The pill bug's titanic cousin—the ocean's most patient predator.
A pill bug is a tiny land-dwelling crustacean that looks like a miniature armored tank & can roll into a ball, usually a small, gray, oval creature, about 1/2 in (1-1.5 cm) long, that lives in damp soil, under logs, rocks & leaf litter. These small crustaceans (called isopods) are related to the giant isopods in the ocean. Both share a segmented, armored exoskeleton, usually 14 legs, a flattened body shape & similar ancestry. Bathynomus is a deep-sea giant that lives in the dark, deep ocean about 900 meters (2,950 feet) below the surface. It can grow larger than a football (11 inches/28 cm), but depending on the species, it can reach 30-50 cm (12-20 in) in length, weighing several pounds. There's hardly any food down there because at 900 m depth, there's no sunlight, & food arrives only as tiny falling debris known as "marine snow." As a result, some isopods have to go 5 years without eating. How?
Supergiant isopods have a massively enlarged stomach taking up 2/3 of their body cavity. This lets them gorge when food is scarce. They can store huge amounts of nutrients. One captive individual ate 5.7 lb (2.6 kg) of food in one sitting. Eating that much food in one sitting is like a human suddenly eating their entire body weight in a single meal. It's biologically impossible for us but normal for a supergiant isopod. The isopods eat any large organic debris that sinks, as well as dead fish, whale carcasses & squid remains. They're basically the cleanup crew of the deep sea. They have an extremely slow metabolism in the deep, cold seawater. This means they can burn energy very slowly; they can stretch stored nutrients for years—their organs operate in "low-power mode."
They also have evolved a gene called nicotinamide adenine dinucleotide dehydrogenase subunit 1 (ND1). The gene converts nutrients into usable energy, ATP (adenosine triphosphate)—the primary energy-carrying molecule in cells—controls how efficiently cells extract energy & regulates energy flow during starvation or stress. The fact that they have the ND1 gene is highly unusual because they didn't inherit the gene from their parents; rather, they picked up the gene from bacteria, known as horizontal gene transfer (DNA moving sideways between different species instead of down the family tree). The isopod borrowed a tiny piece of "survival software" from bacteria millions of years ago, installed it into its own DNA, & now uses that bacterial tool to conserve energy in the deep sea.
Bacteria are masters of surviving harsh conditions such as low-oxygen environments, low nutrients, extreme cold & high pressure. The deep sea is exactly like that. So the isopod's bacterial ND1 gene helps it extract more energy from tiny bits of food, run its metabolism slowly, survive years without eating, & stay alive in cold, oxygen-poor water. This gene is the main reason they could go 5 years without eating. That's like a human suddenly having a gene from yogurt bacteria.

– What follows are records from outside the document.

(** The loop over the rule-sets of a rule. *)
Fixpoint rule_set_flags (matchSource : bool) (tags : list string) (flags : dnsRuleModeFlags)
  : Res dnsRuleModeFlags :=
  match tags with
  | [] => Ok flags
  | tag :: rest =>
      metadata ← lookupDNSRuleSetMetadata tag;
      rule_set_flags matchSource rest
        (mkFlags (fl_disabled flags || ContainsDNSQueryTypeRule metadata)
           (fl_needed flags || negb matchSource && ContainsIPCIDRRule metadata) (fl_neededFromStrategy flags))
  end.

(** [dnsRuleModeRequirementsInDefaultRule] *)
Definition dnsRuleModeRequirementsInDefaultRule (rule : DNSRuleOptions) (action : DNSRuleActionOptions)
  : Res dnsRuleModeFlags :=
  let neededFromStrategy := dnsRuleActionHasStrategy action in
  let flags := mkFlags (defaultRuleDisablesLegacyDNSMode rule action || dnsRuleActionDisablesLegacyDNSMode action)
                 (defaultRuleNeedsLegacyDNSModeFromAddressFilter rule || neededFromStrategy) neededFromStrategy in
  if negb (has_elems (o_RuleSet (dr_common rule))) then Ok flags
  else if is_nil router then Err (E_New [AStr "router service not found"])
  else rule_set_flags (o_RuleSetIPCIDRMatchSource (dr_common rule)) (elems (o_RuleSet (dr_common rule))) flags.

(** A loop that merges the flags of rules, with the context of an error. *)
Fixpoint merge_flags (f : DNSRule -> Res dnsRuleModeFlags) (ctx : Z -> list earg) (i : Z) (rules : list DNSRule)
    (flags : dnsRuleModeFlags) : Res dnsRuleModeFlags :=
  match rules with
  | [] => Ok flags
  | rule :: rest =>
      other ← wrap_err (f rule) (ctx i); merge_flags f ctx (i + 1) rest (flags_merge flags other)
  end.

(** [dnsRuleModeRequirementsInRule] and [dnsRuleModeRequirements] *)
Fixpoint dnsRuleModeRequirementsInRule (rule : DNSRule) : Res dnsRuleModeFlags :=
  match rule with
  | DNSDefault o a => dnsRuleModeRequirementsInDefaultRule o a
  | DNSLogical mode rules inv a =>
      let strategy := dnsRuleActionHasStrategy a in
      let disabled := bool_decide (dnsRuleActionType (DNSLogical mode rules inv a) = "evaluate") ||
                      bool_decide (dnsRuleActionType (DNSLogical mode rules inv a) = "respond") ||
                      dnsRuleActionDisablesLegacyDNSMode a in
      merge_flags dnsRuleModeRequirementsInRule sub_rule 0 rules (mkFlags disabled strategy strategy)
  | DNSUnknown _ => Ok flags_zero
  end.
Definition dns_rule_ctx (i : Z) : list earg := [AStr "dns rule["; AInt i; AStr "]"].
Definition dnsRuleModeRequirements (rules : list DNSRule) : Res dnsRuleModeFlags :=
  merge_flags dnsRuleModeRequirementsInRule dns_rule_ctx 0 rules flags_zero.

(** [resolveLegacyDNSMode] *)
Definition resolveLegacyDNSMode (rules : list DNSRule) : Res (bool * dnsRuleModeFlags) :=
  flags ← dnsRuleModeRequirements rules;
  if fl_disabled flags && fl_neededFromStrategy flags then Err (E_New [AStr OptionLegacyDNSRuleStrategy])
  else if fl_disabled flags then Ok (false, flags)
  else Ok (fl_needed flags, flags).

(** ** Checks without legacy mode *)

(** The loop over the rule-sets of a rule that does not match on a response. *)
Fixpoint check_rule_sets (tags : list string) : Res unit :=
  match tags with
  | [] => Ok tt
  | tag :: rest =>
      metadata ← lookupDNSRuleSetMetadata tag;
      if ContainsIPCIDRRule metadata && negb (ContainsNonIPCIDRRule metadata)
      then Err (E_New [AStr OptionLegacyDNSAddressFilter])
      else check_rule_sets rest
  end.

(** [validateLegacyDNSModeDisabledDefaultRule] *)
Definition response_fields_error : error := E_New [AStr
  "Response Match Fields (ip_cidr, ip_is_private, ip_accept_any, response_rcode, response_answer, response_ns, response_extra) require match_response to be enabled"].
Definition validateLegacyDNSModeDisabledDefaultRule (rule : DNSRuleOptions) (action : DNSRuleActionOptions)
  : Res dnsRuleResponseUse :=
  let enabled := IsEnabled (dr_MatchResponse rule) in
  let tag := ResponseTag (dr_MatchResponse rule) in
  if (hasResponseMatchFields rule || has_elems (o_IPCIDR (dr_common rule)) || o_IPIsPrivate (dr_common rule) ||
      dr_IPAcceptAny rule) && negb enabled
  then Err response_fields_error
  else
    _ ← (if negb enabled && has_elems (o_RuleSet (dr_common rule))
         then check_rule_sets (elems (o_RuleSet (dr_common rule))) else Ok tt);
    if dr_RuleSetIPCIDRAcceptEmpty rule then Err (E_New [AStr OptionRuleSetIPCIDRAcceptEmpty])
    else
      Ok (mkUse ((enabled && bool_decide (tag = "")) ||
                 (bool_decide (da_Action action = "respond") && bool_decide (tag = "")))
            (if enabled && negb (bool_decide (tag = "")) then [tag] else [])).

(** [validateLegacyDNSModeDisabledRuleTree] *)
Fixpoint merge_uses (f : DNSRule -> Res dnsRuleResponseUse) (i : Z) (rules : list DNSRule) (use : dnsRuleResponseUse)
  : Res dnsRuleResponseUse :=
  match rules with
  | [] => Ok use
  | rule :: rest =>
      sub ← wrap_err (f rule) (sub_rule i);
      merge_uses f (i + 1) rest (mkUse (use_needsAnonymous use || use_needsAnonymous sub)
                                  (use_referencedTags use ++ use_referencedTags sub))
  end.
Fixpoint validateLegacyDNSModeDisabledRuleTree (rule : DNSRule) : Res dnsRuleResponseUse :=
  match rule with
  | DNSDefault o a => validateLegacyDNSModeDisabledDefaultRule o a
  | DNSLogical _ rules _ a =>
      use ← merge_uses validateLegacyDNSModeDisabledRuleTree 0 rules (mkUse false []);
      if bool_decide (da_Action a = "respond") then
        if negb (bool_decide (use_referencedTags use = []))
        then Err (E_New [AStr "respond on a logical rule cannot bind a `match_response` tag from its sub rules; use a non-logical rule"])
        else Ok (mkUse true (use_referencedTags use))
      else Ok use
  | DNSUnknown _ => Ok (mkUse false [])
  end.

(** The variables of the loop of [validateLegacyDNSModeDisabledRules] *)
Record Scope := mkScope {
  sc_warnings : list (list earg);
  sc_seenAnonymousEvaluate : bool;
  sc_seenRace : bool;
  sc_definedTags : list string;
  sc_referencedTags : list string;
  sc_lastAnonymousEvaluate : Z;
  sc_anonymousReadSinceLast : bool
}.
Definition scope_zero : Scope := mkScope [] false false [] [] (-1) false.
(* ===== verification/DnsRouter.v ===== *)
(** * The life of the DNS router

    [Initialize], [Start], [Close] and [buildRules] of [dns/router.go], with the
    rule-sets that started rules hold.  They may run at the same time: each works on
    rules outside of the lock [rulesAccess], so that they are sequences of steps with
    rules in flight between them, one step per rule that is started or closed. *)

From stdpp Require Import base numbers list strings gmap option.
From Stdlib Require Import ZArith Lia.
From S2P Require Import Prelude NetAddr Metadata RuleItems RuleAction RuleCore RuleBuild RuleDispatch ManagerCore.
From S2P Require Import RuleStart DnsMode.

Local Open Scope Z_scope.

Section Router.
Context {SH : SliceHelpers} {GS : GoStd} {TP : ThirdParty} {DF : DialerFactory}.
Context (router : option (string -> option RuleSetMetadata)) (Transport : string -> option Member).
Context (ruleSet : string -> option (RuleSet (Rule RuleAction))).
Context (outbound transport : string -> option (string * bool)).
Abbreviation rules_t := (list (Rule RuleAction)).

Most animals that can survive that long without eating do so by freezing (tardigrades), drying out (brine shrimp), sleeping, or becoming inactive (lungfish, some frogs). Tardigrades can survive 30+ years without eating, but they dry out almost completely, curl into a tiny ball, shut down metabolism to 0.01% of normal, & become virtually indestructible. But they are not living normally during this period called a "tun"—they are in a paused life mode, like hitting "freeze" on a movie. The supergiant isopod does none of these. It remains alive, awake, moving, functional, capable of scavenging & capable of reproduction—all while eating nothing for years. This makes it the longest active fast known.